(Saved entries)
★ ★ ★ ★

(* ===== verification/Recovery.v ===== *)
(** * Recovery: start-up recovery of the two anchors ([otp-recovery])

    [recover_with_options] over two stores that implement the [AnchorStore]
    trait: read both, decide, check the watermark and the book, repair the
    stale copy and re-read it. *)

From S2P Require Export AnchorSpec.
From stdpp Require Import strings.

#[local] Open Scope list_scope.
#[local] Open Scope Z_scope.

(** The trait [AnchorStore]; a [&mut self] method returns the new store. *)
Class AnchorStore (S : Type) := {
  store_error : Type;
  store_read_verified : S -> S * result AnchorRecord store_error;
  store_write_full_and_sync :
    S -> AnchorRecord -> S * result unit store_error;
  store_sync_parent_if_created : S -> S * result unit store_error;
}.

Inductive RecoveryWarning :=
  | StaleCopyRepaired (copy : AnchorCopy)
  | CorruptCopyQuarantined (copy : AnchorCopy)
  | DualRollbackUndetectable.

Record RecoveryReport := MkReport {
  rr_adopted : AnchorRecord;
  rr_repaired : option AnchorCopy;
  rr_quarantined : list AnchorCopy;
  rr_warnings : list RecoveryWarning;
}.

Inductive RecoveryError :=
  | ReBothUnreadable
  | ReCannotProveSafe (reason : string)
  | ReStore
  | ReQuarantined (copy : option AnchorCopy) (reason : string)
  | ReRollbackBlocked.

#[global] Instance recovery_error_eq_dec : EqDecision RecoveryError.
Proof. solve_decision. Defined.

(** One arm of the [match stale_copy]: write, sync the parent, re-read and
    compare; every failure is [RecoveryError::Store]. *)
Definition repair_store {S} `{AnchorStore S} (s : S) (adopted : AnchorRecord) :
  S * result unit RecoveryError :=
  match store_write_full_and_sync s adopted with
  | (s, Err _) => (s, Err ReStore)
  | (s, Ok _) =>
      match store_sync_parent_if_created s with
      | (s, Err _) => (s, Err ReStore)
      | (s, Ok _) =>
          match store_read_verified s with
          | (s, Err _) => (s, Err ReStore)
          | (s, Ok r) =>
              if bool_decide (r = adopted) then (s, Ok tt) else (s, Err ReStore)
          end
      end
  end.

(** The [match decision] of the source: what to adopt and which copy is
    stale. *)
Definition choose (decision : RecoveryDecision) :
  result (AnchorRecord * option AnchorCopy) RecoveryError :=
  match decision with
  | Consistent record => Ok (record, None)
  | AdoptHigher adopted stale => Ok (adopted, Some stale)
  | QuarantineCorrupt copy reason => Err (ReQuarantined (Some copy) reason)
  | BothUnreadable => Err (ReQuarantined None "both-anchors-unreadable")
  | CannotProveSafe reason => Err (ReQuarantined None reason)
  end.

Section Recover.
Context {A B : Type} `{AnchorStore A} `{AnchorStore B}.

Definition recover_with_options (a : A) (b : B) (watermark : option Z)
  (verify_commit : AnchorRecord -> bool) :
  A * B * result RecoveryReport RecoveryError :=
  let '(a, ra) := store_read_verified a in
  let '(b, rb) := store_read_verified b in
  let decision :=
    decide_anchors (map_err (fun _ => Corrupt) ra)
                   (map_err (fun _ => Corrupt) rb) in
  match choose decision with
  | Err e => (a, b, Err e)
  | Ok (adopted, stale) =>
      let below :=
        match watermark with
        | Some floor => ar_generation adopted <? floor
        | None => false
        end in
      if below then (a, b, Err ReRollbackBlocked) else
      let is_commit :=
        match ar_payload adopted with PCommit _ => true | _ => false end in
      if is_commit && negb (verify_commit adopted)
      then (a, b, Err (ReQuarantined None "book-anchor-mismatch")) else
      let report repaired warnings :=
        MkReport adopted repaired [] warnings in
      match stale with
      | None => (a, b, Ok (report None [DualRollbackUndetectable]))
      | Some CopyA =>
          let '(a, r) := repair_store a adopted in
          (a, b,
           let? _ := r in
           Ok (report (Some CopyA)
                 [DualRollbackUndetectable; StaleCopyRepaired CopyA]))
      | Some CopyB =>
          let '(b, r) := repair_store b adopted in
          (a, b,
           let? _ := r in
           Ok (report (Some CopyB)
                 [DualRollbackUndetectable; StaleCopyRepaired CopyB]))
      end
  end.

(** [recover]: no watermark, no book access. *)
Definition recover (a : A) (b : B) :=
  recover_with_options a b None (fun _ => true).

End Recover.

(** What a completed repair has done to the store. *)
Definition repaired_store {S} `{AnchorStore S} (s s' : S) (r : AnchorRecord) :
  Prop :=
  exists s1 s2 u1 u2, store_write_full_and_sync s r = (s1, Ok u1) /\
    store_sync_parent_if_created s1 = (s2, Ok u2) /\
    store_read_verified s2 = (s', Ok r).

Lemma repair_store_ok {S} `{AnchorStore S} (s s' : S) r u :
  repair_store s r = (s', Ok u) -> repaired_store s s' r.
Proof.
  unfold repair_store, repaired_store. intros E.
  destruct (store_write_full_and_sync s r) as [s1 [u1|]] eqn:E1;
    [|discriminate].
  destruct (store_sync_parent_if_created s1) as [s2 [u2|]] eqn:E2;
    [|discriminate].
  destruct (store_read_verified s2) as [s3 [r3|]] eqn:E3; [|discriminate].
  case_match_in E; [|discriminate]. injection E as <- _.
  apply bool_decide_eq_true in E0 as ->. eauto 10.
Qed.

Lemma repair_store_err {S} `{AnchorStore S} (s s' : S) r e :
  repair_store s r = (s', Err e) -> e = ReStore.
Proof.
  unfold repair_store. intros E.
  repeat (case_match_in E; try congruence).
Qed.

Lemma choose_ok {E F} (ra : result AnchorRecord E)
  (rb : result AnchorRecord F) r stale :
  choose (decide_anchors (map_err (fun _ => Corrupt) ra)
                         (map_err (fun _ => Corrupt) rb)) = Ok (r, stale) ->
  exists x y, ra = Ok x /\ rb = Ok y /\
    ar_next r = Z.max (ar_next x) (ar_next y) /\
    match stale with
    | None => x = r /\ y = r
    | Some CopyA => r = y /\ state_cmp x y = Lt
    | Some CopyB => r = x /\ state_cmp x y = Gt
    end.
Proof.
  destruct ra as [x|], rb as [y|]; try discriminate.
  cbn [map_err decide_anchors]. intros H. exists x, y.
  destruct (decide_records x y) eqn:Ed; try discriminate H;
    injection H as <- <-.
  - apply decide_records_consistent in Ed as [<- <-].
    split_and!; auto. lia.
  - apply decide_records_higher in Ed as (_ & ? & ?). auto.
Qed.

Section Properties.
Context {A B : Type} `{AnchorStore A} `{AnchorStore B}.

(** A successful recovery adopts the record whose pointer is the larger of
    the two that were read, never below the watermark and, for a COMMIT, only
    after the book check accepted it; a store is written only if it held the
    lower record, it then reads back the adopted one, and the other store is
    left as reading left it. *)
Theorem recover_ok (a a' : A) (b b' : B) wm vc rep :
  recover_with_options a b wm vc = (a', b', Ok rep) ->
  exists a1 b1 ra rb,
    store_read_verified a = (a1, Ok ra) /\
    store_read_verified b = (b1, Ok rb) /\
    (rr_adopted rep = ra \/ rr_adopted rep = rb) /\
    ar_next (rr_adopted rep) = Z.max (ar_next ra) (ar_next rb) /\
    (forall floor, wm = Some floor ->
       floor <= ar_generation (rr_adopted rep)) /\
    (forall h, ar_payload (rr_adopted rep) = PCommit h ->
       vc (rr_adopted rep) = true) /\
    rr_quarantined rep = [] /\
    match rr_repaired rep with
    | None => ra = rb /\ a' = a1 /\ b' = b1
    | Some CopyA =>
        repaired_store a1 a' (rr_adopted rep) /\ b' = b1 /\
        rr_adopted rep = rb /\ state_cmp ra rb = Lt
    | Some CopyB =>
        repaired_store b1 b' (rr_adopted rep) /\ a' = a1 /\
        rr_adopted rep = ra /\ state_cmp ra rb = Gt
    end.
Proof.
  unfold recover_with_options. intros Hrun.
  destruct (store_read_verified a) as [a1 ra] eqn:Ea.
  destruct (store_read_verified b) as [b1 rb] eqn:Eb.
  destruct (choose _) as [[r stale]|] eqn:Ec; [|discriminate Hrun].
  apply choose_ok in Ec as (x & y & -> & -> & Hmax & Hst).
  exists a1, b1, x, y.
  match type of Hrun with (if ?c then _ else _) = _ => destruct c eqn:Ewm end;
    [discriminate Hrun|].
  match type of Hrun with (if ?c then _ else _) = _ => destruct c eqn:Evc end;
    [discriminate Hrun|].
  assert (Hwm : forall floor, wm = Some floor -> floor <= ar_generation r)
    by (intros fl ->; apply Z.ltb_ge in Ewm; exact Ewm).
  assert (Hvc : forall h, ar_payload r = PCommit h -> vc r = true)
    by (intros h Hh; rewrite Hh in Evc; simpl in Evc; destruct (vc r);
        [reflexivity | discriminate]).
  destruct stale as [[]|].
  - destruct (repair_store a1 r) as [a2 [u|]] eqn:Er; [|discriminate Hrun].
    apply repair_store_ok in Er. injection Hrun as <- <- <-. simpl.
    destruct Hst as [-> ?]. split_and!; auto.
  - destruct (repair_store b1 r) as [b2 [u|]] eqn:Er; [|discriminate Hrun].
    apply repair_store_ok in Er. injection Hrun as <- <- <-. simpl.
    destruct Hst as [-> ?]. split_and!; auto.
  - injection Hrun as <- <- <-. simpl. destruct Hst as [-> ->].
    split_and!; auto.
Qed.

(** Recovery fails closed.  Every error but a failing repair leaves both
    stores exactly as reading them left them (nothing is written), and a
    failing repair touches only the copy that held the lower record. *)
Theorem recover_err (a a' : A) (b b' : B) wm vc e :
  recover_with_options a b wm vc = (a', b', Err e) ->
  let a1 := fst (store_read_verified a) in
  let b1 := fst (store_read_verified b) in
  (a' = a1 /\ b' = b1 /\ e <> ReStore) \/
  (e = ReStore /\
   exists ra rb, snd (store_read_verified a) = Ok ra /\
     snd (store_read_verified b) = Ok rb /\
     ((state_cmp ra rb = Lt /\ b' = b1 /\
         repair_store a1 rb = (a', Err ReStore)) \/
      (state_cmp ra rb = Gt /\ a' = a1 /\
         repair_store b1 ra = (b', Err ReStore)))).
Proof.
  unfold recover_with_options. intros Hrun. cbn zeta.
  destruct (store_read_verified a) as [a1 ra] eqn:Ea.
  destruct (store_read_verified b) as [b1 rb] eqn:Eb. cbn [fst snd].
  destruct (choose _) as [[r stale]|] eqn:Ec.
  2:{ injection Hrun as <- <- <-. left. split_and!; auto.
      unfold choose in Ec. intros ->. repeat case_match; discriminate. }
  apply choose_ok in Ec as (x & y & -> & -> & _ & Hst).
  match type of Hrun with (if ?c then _ else _) = _ => destruct c end;
    [injection Hrun as <- <- <-; left; auto|].
  match type of Hrun with (if ?c then _ else _) = _ => destruct c end;
    [injection Hrun as <- <- <-; left; split_and!; auto; discriminate|].
  destruct stale as [[]|]; [| |discriminate Hrun].
  - destruct (repair_store a1 r) as [a2 [u|e2]] eqn:Er; [discriminate Hrun|].
    pose proof (repair_store_err _ _ _ _ Er) as ->.
    injection Hrun as <- <- <-. destruct Hst as [-> ?]. right. eauto 10.
  - destruct (repair_store b1 r) as [b2 [u|e2]] eqn:Er; [discriminate Hrun|].
    pose proof (repair_store_err _ _ _ _ Er) as ->.
    injection Hrun as <- <- <-. destruct Hst as [-> ?]. right. eauto 10.
Qed.

End Properties.

(** A store in memory: what it holds, and whether writes reach it. *)
Record MemStore := MkMem { ms_record : option AnchorRecord; ms_ok : bool }.

#[export] Instance mem_store : AnchorStore MemStore := {|
  store_error := unit;
  store_read_verified s := (s, ok_or (ms_record s) tt);
  store_write_full_and_sync s r :=
    if ms_ok s then (MkMem (Some r) true, Ok tt) else (s, Err tt);
  store_sync_parent_if_created s := (s, Ok tt);
|}.

Definition demo_new : AnchorRecord := MkAnchor (zeros 16) 3 2 (PIntent 2).
Definition demo_old : AnchorRecord := anchor_commit (zeros 16) 1 2 (zeros 32).

Definition demo_report : RecoveryReport :=
  MkReport demo_new (Some CopyA) []
    [DualRollbackUndetectable; StaleCopyRepaired CopyA].

Lemma recover_ok_witness :
  let a := MkMem (Some demo_old) true in
  let b := MkMem (Some demo_new) true in
  recover_with_options a b (Some 2) (fun _ => false) =
    (b, b, Ok demo_report) /\
  ar_next (rr_adopted demo_report) = Z.max 2 3.
Proof.
  cbn zeta. split; [vm_compute; reflexivity|].
  destruct (@recover_ok MemStore MemStore mem_store mem_store
    (MkMem (Some demo_old) true)
    (MkMem (Some demo_new) true) (MkMem (Some demo_new) true)
    (MkMem (Some demo_new) true) (Some 2) (fun _ => false) demo_report
    ltac:(vm_compute; reflexivity))
    as (a1 & b1 & ra & rb & Ha & Hb & _ & Hmax & _).
  vm_compute in Ha, Hb. injection Ha as _ <-. injection Hb as _ <-.
  exact Hmax.
Defined.

Lemma recover_err_witness :
  let a := MkMem (Some demo_old) false in
  let b := MkMem (Some demo_new) false in
  recover a b = (a, b, Err ReStore) /\
  exists ra rb, ms_record a = Some ra /\ ms_record b = Some rb /\
    state_cmp ra rb = Lt.
Proof.
  cbn zeta. split; [vm_compute; reflexivity|].
  destruct (@recover_err MemStore MemStore mem_store mem_store
    (MkMem (Some demo_old) false)
    (MkMem (Some demo_old) false) (MkMem (Some demo_new) false)
    (MkMem (Some demo_new) false) None (fun _ => true) ReStore
    ltac:(vm_compute; reflexivity))
    as [(_ & _ & H)|(_ & ra & rb & Ha & Hb & [(Hc & _)|(Hc & _)])].
  - destruct (H eq_refl).
  - exists ra, rb. vm_compute in Ha, Hb. injection Ha as <-.
    injection Hb as <-. split_and!; reflexivity || exact Hc.
  - vm_compute in Ha, Hb. injection Ha as <-. injection Hb as <-.
    discriminate Hc.
Defined.
(* ===== verification/Allocator.v ===== *)
(** * Allocator: the fail-to-waste segment allocator ([otp-book] allocator.rs)

    [TransactionCore] over a medium ([AnchorMedia]) and a book
    ([SegmentReader]), both traits of the source and classes here.  Every
    method returns the core it leaves behind, also when it fails. *)

From S2P Require Export AnchorSpec.

#[local] Open Scope list_scope.
#[local] Open Scope Z_scope.

Inductive IssueError :=
  | IeExhausted (next : Z)
  | IeLockUnavailable
  | IePersistenceUncertain
  | IeAnchorCorrupt
  | IeBookMismatch
  | IeIo
  | IeInvalidRange.

#[global] Instance issue_error_eq_dec : EqDecision IssueError.
Proof. solve_decision. Defined.

Inductive MediaError := MeIo | MePersistence | MeNoSpace | MeShortWrite.

Inductive Boundary :=
  | IntentAWriteStart | IntentAWriteComplete
  | IntentAFsyncStart | IntentAFsyncReturn
  | IntentBWriteStart | IntentBWriteComplete
  | IntentBFsyncStart | IntentBFsyncReturn
  | SegmentPread
  | FinalAWriteStart | FinalAWriteComplete
  | FinalAFsyncStart | FinalAFsyncReturn
  | FinalBWriteStart | FinalBWriteComplete
  | FinalBFsyncStart | FinalBFsyncReturn.

#[global] Instance boundary_eq_dec : EqDecision Boundary.
Proof. solve_decision. Defined.

(** The trait [AnchorMedia]. *)
Class AnchorMedia (M : Type) := {
  media_read : M -> AnchorCopy -> M * result (list byte) MediaError;
  media_write : M -> AnchorCopy -> list byte -> M * result unit MediaError;
  media_sync : M -> AnchorCopy -> M * result unit MediaError;
  media_boundary : M -> Boundary -> M * result unit MediaError;
}.
Definition nowhere : FileSt := MkFile None false 0 false false 0 [] [] [].
Definition made := exec file_run nowhere (generate_book 2 sim_book_id).
Definition on_disk : FileSt :=
  MkFile (fl_content (fst (fst made))) true 0 true true 1 [] [] [].
Definition fuel : nat := 200.
Definition read_one := exec file_run on_disk
  (let* r := book_open fuel in
   match r with
   | Err e => done (Err e)
   | Ok h => read_segment fuel h 1
   end).
Definition looked := exec file_run on_disk (inspect_book fuel).

Lemma made_ok : snd made = Done (Ok (MkHeader 1 sim_book_id 64 2)).
Proof. vm_compute. reflexivity. Qed.

Lemma on_disk_small f :
  fl_content on_disk = Some f -> Z.of_nat (length f) <= U64_MAX.
Proof.
  intros Hf. assert (Hl : option_map (@length byte) (fl_content on_disk) = Some 256%nat)
    by (vm_compute; reflexivity).
  rewrite Hf in Hl. injection Hl as ->. ulia.
Qed.

Lemma fuel_enough : (HEADER_LEN + fl_signals on_disk <= fuel)%nat.
Proof. apply Nat.leb_le. reflexivity. Qed.

Lemma read_one_done :
  snd read_one = Done (Ok (map (fun i => z2b (Z.of_nat i)) (seq 64 64))).
Proof. vm_compute. reflexivity. Qed.

Lemma looked_done : exists rep, snd looked = Done (Ok rep) /\ ir_ok rep = true.
Proof.
  assert (Hd : match snd looked with Done (Ok rep) => ir_ok rep | _ => false end = true)
    by (vm_compute; reflexivity).
  destruct (snd looked) as [[rep|]| |]; [|discriminate..]. exists rep. auto.
Qed.

End BookWitness.

#[local] Existing Instance low_digest.

Lemma generate_opens_witness :
  generated 2 sim_book_id BookWitness.nowhere (Ok (MkHeader 1 sim_book_id 64 2))
    (fst (fst BookWitness.made)).
Proof.
  destruct (generate_opens 2 sim_book_id BookWitness.nowhere
    (snd (fst BookWitness.made)) (snd BookWitness.made) (fst (fst BookWitness.made))
    ltac:(ulia) eq_refl (exec_is_run _ _ _) (BookWitness.file_run_path _ _))
    as (r & Hr & Hg).
  rewrite BookWitness.made_ok in Hr. injection Hr as <-. exact Hg.
Defined.

Lemma book_reads_witness :
  Forall (asked 1) (fl_reads (fst (fst BookWitness.read_one))) /\
  exists r, snd BookWitness.read_one = Done (Ok r) /\ length r = 64%nat.
Proof.
  destruct (book_reads BookWitness.fuel 1 BookWitness.on_disk
    (snd (fst BookWitness.read_one)) (snd BookWitness.read_one)
    (fst (fst BookWitness.read_one)) ltac:(lia) BookWitness.fuel_enough eq_refl
    BookWitness.on_disk_small (exec_is_run _ _ _) (BookWitness.file_run_path _ _))
    as (r & _ & _ & _ & Ha).
  split; [exact Ha|]. eexists. split; [apply BookWitness.read_one_done | reflexivity].
Defined.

★ ★ ★ ★

● What is expected:
Retype exactly the lines of the data above that fall between the line with "FinalAWriteStart | FinalAWriteComplete" and the line with "Class AnchorMedia (M", inclusive, and add nothing.

● The completed task:
  | FinalAWriteStart | FinalAWriteComplete
  | FinalAFsyncStart | FinalAFsyncReturn
  | FinalBWriteStart | FinalBWriteComplete
  | FinalBFsyncStart | FinalBFsyncReturn.

#[global] Instance boundary_eq_dec : EqDecision Boundary.
Proof. solve_decision. Defined.

(** The trait [AnchorMedia]. *)
Class AnchorMedia (M : Type) := {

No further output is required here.